Моника презрительно фыркнула и поджала губы.
— Не начинай, Вивиан. Опять свои теории. Мы уже обсуждали письма. Это всё...
— Нет, мама, послушай, — Вивиан резко посмотрела на неё. — Тогда, когда пришло первое письмо... ты сказала, что оно не в их стиле. Что они не пишут так. И я согласна. Это не их язык. Не их структура угроз. Каулитцы — прямолинейны, грубы. Они не прячутся за поэтикой и тонкими намёками. А эти послания... Они были написаны человеком, который слишком хорошо нас знал. Который знал, как говорить, чтобы задеть. И знал, на что надавить. Это не был стиль Каулитцев.
Альдо пристально посмотрел на дочь, и на миг в его взгляде промелькнуло что-то — может быть, признание, может быть, тревога.
— Письма, склад... — тихо произнёс он. — И ты думаешь, это кто?
Вивиан помедлила, потом медленно проговорила:
— Я не уверена. Но я думаю, что за всем этим кто-то один. Кто-то, кто помнит старое. Кто-то, кто был частью всего этого. Потому что в письмах были детали... которые знал только один человек.
Моника сжала губы, явно не желая втягиваться.
— Ты опять, — устало выдохнула она. — Ты опять всё усложняешь, ищешь заговоры. Всё проще, Ви. Это Каулитцы. Это всегда они.

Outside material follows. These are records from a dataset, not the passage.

(* ===== verification/GeometryProps.v ===== *)
(** * GeometryProps: what the meshes of src/js/geometry.js are

    The loops of [createSphere] are put in closed form (the grid of
    latitudes and longitudes), from which the array lengths, the vertex at
    each grid point and the index triples follow; the sphere's indices stay
    below 65536 up to 255 segments and wrap from 256 on.  The cube and the
    plane are finite tables, checked entry by entry.  The loops of
    [createSphere] run test by test end and give the same arrays. *)

From Stdlib Require Import Reals Lra Psatz ZArith Bool List Lia.
From S2P Require Import Prelude Lists MatrixMath Geometry.
Import ListNotations.

(** ** The sphere in closed form *)

(** Polar angle of latitude ring [lat] and azimuth of meridian [lon]. *)
Definition sphereTheta (segments lat : nat) : R := INR lat * Math.PI / INR segments.
Definition spherePhi (segments lon : nat) : R := INR lon * 2 * Math.PI / INR segments.

(** The unit vector at grid point [(lat, lon)]. *)
Definition sphereNormal (segments lat lon : nat) : Vec3 :=
  vec3 (Math.cos (spherePhi segments lon) * Math.sin (sphereTheta segments lat))
       (Math.cos (sphereTheta segments lat))
       (Math.sin (spherePhi segments lon) * Math.sin (sphereTheta segments lat)).

(** The vertex number of grid point [(lat, lon)]. *)
Definition sphereVertex (segments lat lon : nat) : nat :=
  (lat * (segments + 1) + lon)%nat.

(** The six indices pushed for the quad whose corner is [(lat, lon)]. *)
Definition sphereQuad (segments lat lon : nat) : list Z :=
  let first := (Z.of_nat lat * (Z.of_nat segments + 1) + Z.of_nat lon)%Z in
  let second := (first + Z.of_nat segments + 1)%Z in
  [first; second; first + 1; second; second + 1; first + 1]%Z.

(** The three floats an attribute array holds for a vector. *)
Definition floats3 (v : Vec3) : list R := [v.[0]; v.[1]; v.[2]].

Definition grid {A : Type} (f : nat -> nat -> list A) (rows cols : nat) : list A :=
  pushes (fun r => pushes (f r) 0 cols) 0 rows.

Lemma createSphere_eq (radius : R) (segments : nat) :
  createSphere radius segments
  = mkGeometry
      (grid (fun lat lon => floats3 (vscale radius (sphereNormal segments lat lon)))
            (S segments) (S segments))
      (grid (fun lat lon => floats3 (sphereNormal segments lat lon))
            (S segments) (S segments))
      (grid (fun lat lon => [INR lon / INR segments; INR lat / INR segments])
            (S segments) (S segments))
      (Uint16Array (grid (sphereQuad segments) segments segments)).
Proof.
  unfold createSphere.
  rewrite (fold_left_grid3 _
             (fun lat lon => floats3 (vscale radius (sphereNormal segments lat lon)))
             (fun lat lon => floats3 (sphereNormal segments lat lon))
             (fun lat lon => [INR lon / INR segments; INR lat / INR segments]))
    by reflexivity.
  rewrite (fold_left_grid _ (sphereQuad segments))
    by (intros; unfold sphereQuad; now rewrite <- app_assoc).
  reflexivity.
Qed.

Local Open Scope nat_scope.

Lemma grid_nth_error {A : Type} (f : nat -> nat -> list A) rows cols c r k j :
  (forall r k, length (f r k) = c) -> r < rows -> k < cols -> j < c ->
  nth_error (grid f rows cols) (c * (r * cols + k) + j) = nth_error (f r k) j.
Proof. apply grid_nth. Qed.

Lemma grid_len {A : Type} (f : nat -> nat -> list A) rows cols c :
  (forall r k, length (f r k) = c) -> length (grid f rows cols) = rows * (cols * c).
Proof. apply grid_length. Qed.

Lemma attribute3_grid (f : nat -> nat -> Vec3) rows cols r k :
  r < rows -> k < cols ->
  attribute3 (grid (fun r k => floats3 (f r k)) rows cols) (r * cols + k)
  = Some (f r k).
Proof.
  intros Hr Hk. unfold attribute3.
  rewrite <- (Nat.add_0_r (3 * _)) at 1.
  rewrite !(grid_nth_error _ rows cols 3) by (auto; lia).
  cbn. now destruct (f r k).
Qed.

Lemma attribute2_grid (f g : nat -> nat -> R) rows cols r k :
  r < rows -> k < cols ->
  attribute2 (grid (fun r k => [f r k; g r k]) rows cols) (r * cols + k)
  = Some (f r k, g r k).
Proof.
  intros Hr Hk. unfold attribute2.
  rewrite <- (Nat.add_0_r (2 * _)) at 1.
  now rewrite !(grid_nth_error _ rows cols 2) by (auto; lia).
Qed.

Local Open Scope R_scope.

(** ** Trigonometry of the grid *)

Lemma sphereNormal_unit (segments lat lon : nat) :
  dot (sphereNormal segments lat lon) (sphereNormal segments lat lon) = 1.
Proof.
  unfold sphereNormal, dot. cbn.
  pose proof (sin2_cos2_pow (spherePhi segments lon)).
  pose proof (sin2_cos2_pow (sphereTheta segments lat)). nra.
Qed.

Lemma sphereTheta_range (segments lat : nat) :
  (0 < segments)%nat -> (lat <= segments)%nat ->
  0 <= sphereTheta segments lat <= Math.PI.
Proof.
  intros Hs Hl. unfold sphereTheta.
  assert (0 < INR segments) by now apply lt_0_INR.
  assert (0 <= INR lat <= INR segments) by (split; [apply pos_INR | now apply le_INR]).
  pose proof PI_bounds.
  split.
  - apply Rmult_le_pos; [nra | left; now apply Rinv_0_lt_compat].
  - apply (Rmult_le_reg_r (INR segments)); [easy|].
    unfold Rdiv. rewrite Rmult_assoc, Rinv_l by lra. nra.
Qed.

— Нет, мама, — холодно ответила Вивиан. — Не всегда. И если ты меня не слушаешь — это не значит, что я не права.
Альдо медленно поднялся, подошёл к окну, глядя на серое, хмурое утро за стеклом. Он долго молчал, прежде чем сказать:
— Надо назначить встречу. Через посредников. Я хочу услышать Гюнтера лично. Или он потеряет не только склад.
Пальцы сжались за спиной в замок, и в этой позе было столько усталости, что даже Моника, обычно равнодушная к эмоциям мужа, невольно взглянула на него внимательнее.
— Подберу переговорщиков, — наконец сказал он, всё так же, не оборачиваясь. Его голос прозвучал низко и твердо, будто решению требовалась физическая опора, чтобы не пошатнуться. — Не тех, кто известен. Не тех, кого можно перехватить или заранее вычислить. Это будут старые люди. Старые контакты. Те, кто уже когда-то делал это.
Он повернулся и подошёл к столу, вновь занял своё место, но уже не прикасался к еде. Его пальцы перебирали кольцо на мизинце — ту самую фамильную вещь, которую он носил лишь в моменты, когда нужно было напомнить себе, кем он является, и какой вес несёт его слово.
— Я направлю к нему посла, — продолжал Альдо, теперь обращаясь не только к Монике, но и к дочери, прямо, почти будто проверяя её на реакцию. — Неофициально. Без записей. Он появится в доме Гюнтера без предупреждения — к вечеру. Это будет напоминание. Не просьба, не мольба. Мы не умоляем о встрече. Мы её обозначаем. И посмотрим, как быстро Каулитц вспомнит, что в старых правилах были пункты, которые никто не отменял. Даже он.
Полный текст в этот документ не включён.